• [WHAT THE TASK REQUIRES]:
Repeat each record word for word.

• [DATA FOR THE TASK]:
(* ===== verification/KafkaRunner.v ===== *)
(** * Invocations through Kafka

    [pkg/kafka/runner.go]: [Runner.Invoke] around any inner runner, and the
    worker of [cmd/invoker/main.go] that feeds it. *)
From S2P Require Export Ack ActivationDoc Message Runner.

Definition blockingInvocationCutoff : Z := 10 * 60 * Second.

Inductive kafka_op : Type -> Type :=
  (* reading the set of blocked namespaces under its mutex *)
| NamespaceBlocked (namespace : string) : kafka_op bool
| KafkaNow : kafka_op Z
| WriteMessages (topic value : string) : kafka_op (option go_error).

Section kafka.
Context `{Unicode} {MA : MapRange string any}.
(** [json.Marshal] of the documents of activations. *)
Context (json_Marshal : value -> result string).

(** [json.Marshal] of an activation. *)
Definition marshalActivation (a : Activation) : result string :=
  (MarshalJSON json_Marshal 0 (Some (act_Annotations a)) a).1.

Definition isSystemError (a : Activation) : bool :=
  bool_decide (StatusCode (Response a) = ActivationStatusCodeSystemError).

(** The response of the deferred function. *)
Definition ackResponse (InstanceID : Z) (msg : ActivationMessage) (activation : Activation) : string :=
  let mini := MiniCombinedCompletionMessage InstanceID (TransactionID msg) (TransactionStart msg)
                (ActivationID msg) (isSystemError activation) in
  if negb (IsBlocking msg) then mini
  else match marshalActivation activation with
       | Err _ => mini
       | Ok activationBytes =>
           CombinedCompletionMessage InstanceID (TransactionID msg) (TransactionStart msg)
             activationBytes (isSystemError activation)
       end.

Definition ackTopic (msg : ActivationMessage) : string := "completed" +:+ RootControllerIndex msg.

Section inner.
Context {E : Type -> Type} (inner : ActivationMessage -> proc E Activation).

Notation kafkaM := (proc (sum_op kafka_op E)).
Definition kafka {X} (e : kafka_op X) : kafkaM X := trigger (inl_op e).

(** Whether the message is a blocking one that is too old. *)
Definition skipInvocation (msg : ActivationMessage) : kafkaM bool :=
  if IsBlocking msg then
    now ← kafka KafkaNow;
    Ret (blockingInvocationCutoff <? time_Sub now (TransactionStart msg))
  else Ret false.

(** The deferred function. *)
Definition respond (InstanceID : Z) (msg : ActivationMessage) (activation : Activation) : kafkaM unit :=
  _ ← kafka KafkaNow;
  _ ← kafka (WriteMessages (ackTopic msg) (ackResponse InstanceID msg activation));
  _ ← kafka KafkaNow;
  Ret tt.

Definition kafkaInvoke (InstanceID : Z) (msg : ActivationMessage) : kafkaM unit :=
  isNamespaceBlocked ← kafka (NamespaceBlocked (id_Namespace (Identity msg)));
  skip ← skipInvocation msg;
  if isNamespaceBlocked || skip then
    _ ← kafka (WriteMessages (ackTopic msg)
                 (MiniCombinedCompletionMessage InstanceID (TransactionID msg) (TransactionStart msg)
                    (ActivationID msg) false));
    Ret tt
  else
    activation ← proc_map (fun X e => inr_op e) (inner msg);
    respond InstanceID msg activation.
End inner.
End kafka.

(** ** The worker *)

(** What is used of a [kafka.Message]. *)
Record kafka_message := { km_Offset : Z; km_Value : string }.

Inductive worker_op (E : Type -> Type) : Type -> Type :=
| ReadMessage : worker_op E (result kafka_message)
  (* storing the offset if it is higher, see Offsets.v *)
| StoreHighest (offset : Z) : worker_op E unit
| Invoking {X} (e : E X) : worker_op E X.
Arguments ReadMessage {E}.
Arguments StoreHighest {E} offset.
Arguments Invoking {E X} e.

Section worker.
Context `{FastJSON} `{GCM} {MP : MapRange string json}.
Context {E : Type -> Type} (invoke : ActivationMessage -> proc E unit).

(** One round of the loop of a worker; [true] if the loop ends. Nothing recovers from a panic. *)
Definition workerRound (seed : nat) (decryptor : Decryptor) : proc (worker_op E) (outcome bool) :=
  r ← trigger ReadMessage;
  match r with
  | Err err => Ret (Done (isCanceled err))
  | Ok msg =>
      _ ← trigger (StoreHighest (i64 (km_Offset msg + 1)));
      match ParseActivationMessage seed (km_Value msg) decryptor with
      | Panics => Ret Panics
      | Done (Err _) => Ret (Done false)
      | Done (Ok parsed) =>
          _ ← proc_map (fun X e => Invoking e) (invoke parsed);
          Ret (Done false)
      end
  end.
End worker.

• [FINISHED EXERCISE]:
(* ===== verification/KafkaRunner.v ===== *)
(** * Invocations through Kafka

    [pkg/kafka/runner.go]: [Runner.Invoke] around any inner runner, and the
    worker of [cmd/invoker/main.go] that feeds it. *)
From S2P Require Export Ack ActivationDoc Message Runner.

Definition blockingInvocationCutoff : Z := 10 * 60 * Second.

Inductive kafka_op : Type -> Type :=
  (* reading the set of blocked namespaces under its mutex *)
| NamespaceBlocked (namespace : string) : kafka_op bool
| KafkaNow : kafka_op Z
| WriteMessages (topic value : string) : kafka_op (option go_error).

Section kafka.
Context `{Unicode} {MA : MapRange string any}.
(** [json.Marshal] of the documents of activations. *)
Context (json_Marshal : value -> result string).

(** [json.Marshal] of an activation. *)
Definition marshalActivation (a : Activation) : result string :=
  (MarshalJSON json_Marshal 0 (Some (act_Annotations a)) a).1.

Definition isSystemError (a : Activation) : bool :=
  bool_decide (StatusCode (Response a) = ActivationStatusCodeSystemError).

(** The response of the deferred function. *)
Definition ackResponse (InstanceID : Z) (msg : ActivationMessage) (activation : Activation) : string :=
  let mini := MiniCombinedCompletionMessage InstanceID (TransactionID msg) (TransactionStart msg)
                (ActivationID msg) (isSystemError activation) in
  if negb (IsBlocking msg) then mini
  else match marshalActivation activation with
       | Err _ => mini
       | Ok activationBytes =>
           CombinedCompletionMessage InstanceID (TransactionID msg) (TransactionStart msg)
             activationBytes (isSystemError activation)
       end.

Definition ackTopic (msg : ActivationMessage) : string := "completed" +:+ RootControllerIndex msg.

Section inner.
Context {E : Type -> Type} (inner : ActivationMessage -> proc E Activation).

Notation kafkaM := (proc (sum_op kafka_op E)).
Definition kafka {X} (e : kafka_op X) : kafkaM X := trigger (inl_op e).

(** Whether the message is a blocking one that is too old. *)
Definition skipInvocation (msg : ActivationMessage) : kafkaM bool :=
  if IsBlocking msg then
    now ← kafka KafkaNow;
    Ret (blockingInvocationCutoff <? time_Sub now (TransactionStart msg))
  else Ret false.

(** The deferred function. *)
Definition respond (InstanceID : Z) (msg : ActivationMessage) (activation : Activation) : kafkaM unit :=
  _ ← kafka KafkaNow;
  _ ← kafka (WriteMessages (ackTopic msg) (ackResponse InstanceID msg activation));
  _ ← kafka KafkaNow;
  Ret tt.

Definition kafkaInvoke (InstanceID : Z) (msg : ActivationMessage) : kafkaM unit :=
  isNamespaceBlocked ← kafka (NamespaceBlocked (id_Namespace (Identity msg)));
  skip ← skipInvocation msg;
  if isNamespaceBlocked || skip then
    _ ← kafka (WriteMessages (ackTopic msg)
                 (MiniCombinedCompletionMessage InstanceID (TransactionID msg) (TransactionStart msg)
                    (ActivationID msg) false));
    Ret tt
  else
    activation ← proc_map (fun X e => inr_op e) (inner msg);
    respond InstanceID msg activation.
End inner.
End kafka.

(** ** The worker *)

(** What is used of a [kafka.Message]. *)
Record kafka_message := { km_Offset : Z; km_Value : string }.

Inductive worker_op (E : Type -> Type) : Type -> Type :=
| ReadMessage : worker_op E (result kafka_message)
  (* storing the offset if it is higher, see Offsets.v *)
| StoreHighest (offset : Z) : worker_op E unit
| Invoking {X} (e : E X) : worker_op E X.
Arguments ReadMessage {E}.
Arguments StoreHighest {E} offset.
Arguments Invoking {E X} e.

Section worker.
Context `{FastJSON} `{GCM} {MP : MapRange string json}.
Context {E : Type -> Type} (invoke : ActivationMessage -> proc E unit).

(** One round of the loop of a worker; [true] if the loop ends. Nothing recovers from a panic. *)
Definition workerRound (seed : nat) (decryptor : Decryptor) : proc (worker_op E) (outcome bool) :=
  r ← trigger ReadMessage;
  match r with
  | Err err => Ret (Done (isCanceled err))
  | Ok msg =>
      _ ← trigger (StoreHighest (i64 (km_Offset msg + 1)));
      match ParseActivationMessage seed (km_Value msg) decryptor with
      | Panics => Ret Panics
      | Done (Err _) => Ret (Done false)
      | Done (Ok parsed) =>
          _ ← proc_map (fun X e => Invoking e) (invoke parsed);
          Ret (Done false)
      end
  end.
End worker.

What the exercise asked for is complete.